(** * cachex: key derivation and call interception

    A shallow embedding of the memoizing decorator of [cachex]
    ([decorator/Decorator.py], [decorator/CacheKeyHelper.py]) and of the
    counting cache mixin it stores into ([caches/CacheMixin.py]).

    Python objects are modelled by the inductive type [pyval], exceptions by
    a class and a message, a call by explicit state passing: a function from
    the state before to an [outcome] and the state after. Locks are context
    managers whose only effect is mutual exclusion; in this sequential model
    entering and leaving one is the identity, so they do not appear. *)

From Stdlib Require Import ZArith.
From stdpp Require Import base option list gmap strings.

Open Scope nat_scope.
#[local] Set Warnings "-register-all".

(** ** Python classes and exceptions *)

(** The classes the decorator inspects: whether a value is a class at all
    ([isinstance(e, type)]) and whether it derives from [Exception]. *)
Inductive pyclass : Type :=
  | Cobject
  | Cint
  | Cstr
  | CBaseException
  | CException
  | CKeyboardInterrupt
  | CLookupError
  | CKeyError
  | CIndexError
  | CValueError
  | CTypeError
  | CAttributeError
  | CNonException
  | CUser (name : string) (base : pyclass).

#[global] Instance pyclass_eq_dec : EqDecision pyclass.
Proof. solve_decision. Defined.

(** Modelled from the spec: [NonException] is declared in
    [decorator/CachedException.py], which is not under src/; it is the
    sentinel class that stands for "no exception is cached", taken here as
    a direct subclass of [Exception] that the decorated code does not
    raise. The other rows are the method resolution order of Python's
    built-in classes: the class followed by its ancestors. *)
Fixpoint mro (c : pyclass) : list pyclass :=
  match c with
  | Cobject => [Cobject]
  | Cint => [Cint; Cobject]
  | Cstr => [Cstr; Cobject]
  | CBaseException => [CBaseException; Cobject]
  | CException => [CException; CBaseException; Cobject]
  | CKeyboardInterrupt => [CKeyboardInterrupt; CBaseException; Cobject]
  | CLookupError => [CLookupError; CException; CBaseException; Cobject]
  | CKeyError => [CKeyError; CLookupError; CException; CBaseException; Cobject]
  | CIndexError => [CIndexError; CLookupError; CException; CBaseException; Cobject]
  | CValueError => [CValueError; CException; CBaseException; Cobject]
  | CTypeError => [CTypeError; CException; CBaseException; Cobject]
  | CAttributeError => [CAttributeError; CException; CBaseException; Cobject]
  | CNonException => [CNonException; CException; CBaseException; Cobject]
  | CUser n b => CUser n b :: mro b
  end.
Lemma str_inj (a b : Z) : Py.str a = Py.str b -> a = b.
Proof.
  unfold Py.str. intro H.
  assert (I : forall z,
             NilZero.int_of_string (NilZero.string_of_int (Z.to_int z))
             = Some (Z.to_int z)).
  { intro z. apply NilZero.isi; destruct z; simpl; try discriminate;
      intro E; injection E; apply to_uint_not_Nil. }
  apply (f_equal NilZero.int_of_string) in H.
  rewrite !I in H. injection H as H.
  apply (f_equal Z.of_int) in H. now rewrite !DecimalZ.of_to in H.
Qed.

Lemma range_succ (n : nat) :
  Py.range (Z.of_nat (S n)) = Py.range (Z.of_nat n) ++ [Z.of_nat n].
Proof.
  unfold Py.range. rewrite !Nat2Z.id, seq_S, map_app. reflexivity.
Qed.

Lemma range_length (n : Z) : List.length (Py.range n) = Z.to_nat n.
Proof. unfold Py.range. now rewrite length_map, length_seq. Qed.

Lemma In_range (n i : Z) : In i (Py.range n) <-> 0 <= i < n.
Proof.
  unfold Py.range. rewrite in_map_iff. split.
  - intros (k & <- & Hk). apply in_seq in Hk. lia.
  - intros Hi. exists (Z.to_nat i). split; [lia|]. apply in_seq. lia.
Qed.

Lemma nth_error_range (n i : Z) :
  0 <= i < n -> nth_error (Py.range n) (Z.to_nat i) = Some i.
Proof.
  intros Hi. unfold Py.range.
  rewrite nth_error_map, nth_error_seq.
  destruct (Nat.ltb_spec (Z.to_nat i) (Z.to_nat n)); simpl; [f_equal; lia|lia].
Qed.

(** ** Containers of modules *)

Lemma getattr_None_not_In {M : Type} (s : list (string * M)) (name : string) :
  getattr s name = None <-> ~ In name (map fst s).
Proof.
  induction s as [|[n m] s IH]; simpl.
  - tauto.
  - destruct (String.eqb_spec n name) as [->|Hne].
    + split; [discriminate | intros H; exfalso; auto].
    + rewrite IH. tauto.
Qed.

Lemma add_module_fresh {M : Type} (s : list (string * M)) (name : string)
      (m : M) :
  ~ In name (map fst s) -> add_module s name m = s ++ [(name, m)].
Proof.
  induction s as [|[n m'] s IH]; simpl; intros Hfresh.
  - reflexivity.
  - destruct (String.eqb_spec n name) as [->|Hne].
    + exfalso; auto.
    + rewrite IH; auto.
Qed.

| WORK ITEM |
In the entries above, find the line holding "#[global] Instance pyclass_eq_dec" and the line holding "built-in classes: the"; print both of them and every line between, exactly, and nothing else.

| SOLUTION TO THE EXERCISE |
#[global] Instance pyclass_eq_dec : EqDecision pyclass.
Proof. solve_decision. Defined.

(** Modelled from the spec: [NonException] is declared in
    [decorator/CachedException.py], which is not under src/; it is the
    sentinel class that stands for "no exception is cached", taken here as
    a direct subclass of [Exception] that the decorated code does not
    raise. The other rows are the method resolution order of Python's
    built-in classes: the class followed by its ancestors. *)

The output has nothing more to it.